_PROBLEM DETAILS_
Go through the records below and write each one out again unchanged.

_DATASET EXTRACT_
(** The cards that the tables hold *)
Definition shown_as (b : Board) (id : Z) (c : option (phase * Z)) : Prop :=
  match decision_items b !! id, c with
  | Some r, Some (p, n) => phase_is r (verdicts_of b id) (withdrawals_of b id) p ∧ n = di_revision r
  | None, None => True
  | _, _ => False
  end.
Definition shows (b : Board) (m : cards) : Prop := ∀ id, shown_as b id (m !! id).
Definition same_card (b b' : Board) (id : Z) : Prop := decision_items b' !! id = decision_items b !! id ∧
  verdicts_of b' id = verdicts_of b id ∧ withdrawals_of b' id = withdrawals_of b id.
Lemma same_card_shown b b' id c : same_card b b' id → shown_as b id c → shown_as b' id c.
Proof. intros (E0 & E1 & E2). unfold shown_as. by rewrite E0, E1, E2. Qed.
Lemma shows_move d b b' m id c c' : shows b m → (∀ i, i ≠ id → same_card b b' i) → m !! id = c → card_deed d c c' → shown_as b' id (Some c') →
  ∃ m', cards_act (On id d) m m' ∧ shows b' m'.
Proof.
  intros Hm Hs Hc Hmv Hid. exists (<[id := c']> m). split; [exists c'; by rewrite Hc|]. intros i. destruct (decide (id = i)) as [<-|Hne].
  - by rewrite lookup_insert_eq.
  - rewrite lookup_insert_ne by done. by eapply same_card_shown, Hm; apply Hs.
Qed.
Lemma shows_stay b b' m : shows b m → (∀ i, same_card b b' i) → ∃ m', cards_act Elsewhere m m' ∧ shows b' m'.
Proof. intros Hm Hs. exists m. split; [done|]. intros i. eapply same_card_shown; [apply Hs|apply Hm]. Qed.
(** The card of an item is in one phase. *)
Lemma shown_phase b m id r p : shows b m → decision_items b !! id = Some r → phase_is r (verdicts_of b id) (withdrawals_of b id) p →
  m !! id = Some (p, di_revision r).
Proof.
  intros Hm Hi Hp. specialize (Hm id). unfold shown_as in Hm. rewrite Hi in Hm. destruct (m !! id) as [[q n]|]; [|done].
  destruct Hm as [Hq ->]. by rewrite (phase_functional _ _ _ _ _ Hp Hq).
Qed.
Lemma shown_some b m id r : shows b m → decision_items b !! id = Some r → ∃ p, m !! id = Some (p, di_revision r) ∧ phase_is r (verdicts_of b id) (withdrawals_of b id) p.
Proof.
  intros Hm Hi. specialize (Hm id). unfold shown_as in Hm. rewrite Hi in Hm. destruct (m !! id) as [[q n]|]; [|done]. destruct Hm as [Hq ->]. eauto.
Qed.
Lemma board_shows b : board_ok b → ∃ m, shows b m.
Proof.
  intros Hb. assert (∀ l : list Z, ∃ m : cards, (∀ id, id ∈ l → shown_as b id (m !! id)) ∧ ∀ id, id ∉ l → m !! id = None) as H.
  { induction l as [|i l (m & H1 & H2)]; [exists ∅; split; [intros id Hid; by apply elem_of_nil in Hid|done]|]. destruct (decision_items b !! i) as [r|] eqn:E.
    - destruct (co_phase _ _ _ (card_of _ _ _ Hb E)) as [p Hp]. exists (<[i := (p, di_revision r)]> m). split.
      + intros id Hid. destruct (decide (i = id)) as [<-|Hne]; [rewrite lookup_insert_eq; unfold shown_as; by rewrite E|]. rewrite lookup_insert_ne by done.
        apply H1. apply elem_of_cons in Hid as [->|Hid]; done.
      + intros id Hid. apply not_elem_of_cons in Hid as [Hne Hid]. rewrite lookup_insert_ne by congruence. by apply H2.
    - exists (delete i m). split.
      + intros id Hid. destruct (decide (i = id)) as [<-|Hne]; [rewrite lookup_delete_eq; unfold shown_as; by rewrite E|]. rewrite lookup_delete_ne by done.
        apply H1. apply elem_of_cons in Hid as [->|Hid]; done.
      + intros id Hid. apply not_elem_of_cons in Hid as [Hne Hid]. apply lookup_delete_None. right. by apply H2. }
  destruct (H (elements (dom (decision_items b)))) as (m & H1 & H2). exists m. intros id.
  destruct (decide (id ∈ elements (dom (decision_items b)))) as [Hid|Hid]; [by apply H1|]. rewrite H2 by done.
  rewrite elem_of_elements, not_elem_of_dom in Hid. unfold shown_as. by rewrite Hid.
Qed.

(** ** Steps *)

Section steps.
Context `{SHA : Sha256}.
Variable is_print : Z → bool.

Definition board_inv (s : State) : Prop := board_ok (board s) ∧ inbox_wf s.
(** One committed transaction of the board, or of another part: it leaves the board alone and
    keeps the inboxes.  The clock is after 1970 and before the year 287396. *)
Definition clock_ok (now : Z) : Prop := 0 < now < never.
Inductive board_step (s s' : State) : Prop :=
| bs_create now caller reference f key print deadline a : clock_ok now → validate true f = None →
    createTx now caller reference f key print deadline s = Ok (a, s') → board_step s s'
| bs_edit now caller reference ifRevision f u : clock_ok now → validate false f = None → editTx now caller reference ifRevision f s = Ok (u, s') → board_step s s'
| bs_close now caller reference ifRevision note key print deadline a : clock_ok now →
    closeTx is_print now caller reference ifRevision note key print deadline s = Ok (a, s') → board_step s s'
| bs_withdraw now caller reference ifRevision reason key print deadline a : clock_ok now →
    withdrawTx is_print now caller reference ifRevision reason key print deadline s = Ok (a, s') → board_step s s'
| bs_reopen now caller reference ifRevision u : clock_ok now → reopenTx now caller reference ifRevision s = Ok (u, s') → board_step s s'
| bs_verdict now via reference revision verdict note v : clock_ok now → verdictTx is_print now via reference revision verdict note s = Ok (v, s') → board_step s s'
| bs_ack now caller vs c : ackTx_ now caller vs s = Ok (c, s') → board_step s s'
| bs_cull clock u : cullDecisionReplaysTx clock s = Ok (u, s') → board_step s s'
| bs_other {A} (m : tx A) a : Keeps board m → Maintains inbox_wf m → m s = Ok (a, s') → board_step s s'.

_EXERCISE OUTPUT_
(** The cards that the tables hold *)
Definition shown_as (b : Board) (id : Z) (c : option (phase * Z)) : Prop :=
  match decision_items b !! id, c with
  | Some r, Some (p, n) => phase_is r (verdicts_of b id) (withdrawals_of b id) p ∧ n = di_revision r
  | None, None => True
  | _, _ => False
  end.
Definition shows (b : Board) (m : cards) : Prop := ∀ id, shown_as b id (m !! id).
Definition same_card (b b' : Board) (id : Z) : Prop := decision_items b' !! id = decision_items b !! id ∧
  verdicts_of b' id = verdicts_of b id ∧ withdrawals_of b' id = withdrawals_of b id.
Lemma same_card_shown b b' id c : same_card b b' id → shown_as b id c → shown_as b' id c.
Proof. intros (E0 & E1 & E2). unfold shown_as. by rewrite E0, E1, E2. Qed.
Lemma shows_move d b b' m id c c' : shows b m → (∀ i, i ≠ id → same_card b b' i) → m !! id = c → card_deed d c c' → shown_as b' id (Some c') →
  ∃ m', cards_act (On id d) m m' ∧ shows b' m'.
Proof.
  intros Hm Hs Hc Hmv Hid. exists (<[id := c']> m). split; [exists c'; by rewrite Hc|]. intros i. destruct (decide (id = i)) as [<-|Hne].
  - by rewrite lookup_insert_eq.
  - rewrite lookup_insert_ne by done. by eapply same_card_shown, Hm; apply Hs.
Qed.
Lemma shows_stay b b' m : shows b m → (∀ i, same_card b b' i) → ∃ m', cards_act Elsewhere m m' ∧ shows b' m'.
Proof. intros Hm Hs. exists m. split; [done|]. intros i. eapply same_card_shown; [apply Hs|apply Hm]. Qed.
(** The card of an item is in one phase. *)
Lemma shown_phase b m id r p : shows b m → decision_items b !! id = Some r → phase_is r (verdicts_of b id) (withdrawals_of b id) p →
  m !! id = Some (p, di_revision r).
Proof.
  intros Hm Hi Hp. specialize (Hm id). unfold shown_as in Hm. rewrite Hi in Hm. destruct (m !! id) as [[q n]|]; [|done].
  destruct Hm as [Hq ->]. by rewrite (phase_functional _ _ _ _ _ Hp Hq).
Qed.
Lemma shown_some b m id r : shows b m → decision_items b !! id = Some r → ∃ p, m !! id = Some (p, di_revision r) ∧ phase_is r (verdicts_of b id) (withdrawals_of b id) p.
Proof.
  intros Hm Hi. specialize (Hm id). unfold shown_as in Hm. rewrite Hi in Hm. destruct (m !! id) as [[q n]|]; [|done]. destruct Hm as [Hq ->]. eauto.
Qed.
Lemma board_shows b : board_ok b → ∃ m, shows b m.
Proof.
  intros Hb. assert (∀ l : list Z, ∃ m : cards, (∀ id, id ∈ l → shown_as b id (m !! id)) ∧ ∀ id, id ∉ l → m !! id = None) as H.
  { induction l as [|i l (m & H1 & H2)]; [exists ∅; split; [intros id Hid; by apply elem_of_nil in Hid|done]|]. destruct (decision_items b !! i) as [r|] eqn:E.
    - destruct (co_phase _ _ _ (card_of _ _ _ Hb E)) as [p Hp]. exists (<[i := (p, di_revision r)]> m). split.
      + intros id Hid. destruct (decide (i = id)) as [<-|Hne]; [rewrite lookup_insert_eq; unfold shown_as; by rewrite E|]. rewrite lookup_insert_ne by done.
        apply H1. apply elem_of_cons in Hid as [->|Hid]; done.
      + intros id Hid. apply not_elem_of_cons in Hid as [Hne Hid]. rewrite lookup_insert_ne by congruence. by apply H2.
    - exists (delete i m). split.
      + intros id Hid. destruct (decide (i = id)) as [<-|Hne]; [rewrite lookup_delete_eq; unfold shown_as; by rewrite E|]. rewrite lookup_delete_ne by done.
        apply H1. apply elem_of_cons in Hid as [->|Hid]; done.
      + intros id Hid. apply not_elem_of_cons in Hid as [Hne Hid]. apply lookup_delete_None. right. by apply H2. }
  destruct (H (elements (dom (decision_items b)))) as (m & H1 & H2). exists m. intros id.
  destruct (decide (id ∈ elements (dom (decision_items b)))) as [Hid|Hid]; [by apply H1|]. rewrite H2 by done.
  rewrite elem_of_elements, not_elem_of_dom in Hid. unfold shown_as. by rewrite Hid.
Qed.

(** ** Steps *)

Section steps.
Context `{SHA : Sha256}.
Variable is_print : Z → bool.

Definition board_inv (s : State) : Prop := board_ok (board s) ∧ inbox_wf s.
(** One committed transaction of the board, or of another part: it leaves the board alone and
    keeps the inboxes.  The clock is after 1970 and before the year 287396. *)
Definition clock_ok (now : Z) : Prop := 0 < now < never.
Inductive board_step (s s' : State) : Prop :=
| bs_create now caller reference f key print deadline a : clock_ok now → validate true f = None →
    createTx now caller reference f key print deadline s = Ok (a, s') → board_step s s'
| bs_edit now caller reference ifRevision f u : clock_ok now → validate false f = None → editTx now caller reference ifRevision f s = Ok (u, s') → board_step s s'
| bs_close now caller reference ifRevision note key print deadline a : clock_ok now →
    closeTx is_print now caller reference ifRevision note key print deadline s = Ok (a, s') → board_step s s'
| bs_withdraw now caller reference ifRevision reason key print deadline a : clock_ok now →
    withdrawTx is_print now caller reference ifRevision reason key print deadline s = Ok (a, s') → board_step s s'
| bs_reopen now caller reference ifRevision u : clock_ok now → reopenTx now caller reference ifRevision s = Ok (u, s') → board_step s s'
| bs_verdict now via reference revision verdict note v : clock_ok now → verdictTx is_print now via reference revision verdict note s = Ok (v, s') → board_step s s'
| bs_ack now caller vs c : ackTx_ now caller vs s = Ok (c, s') → board_step s s'
| bs_cull clock u : cullDecisionReplaysTx clock s = Ok (u, s') → board_step s s'
| bs_other {A} (m : tx A) a : Keeps board m → Maintains inbox_wf m → m s = Ok (a, s') → board_step s s'.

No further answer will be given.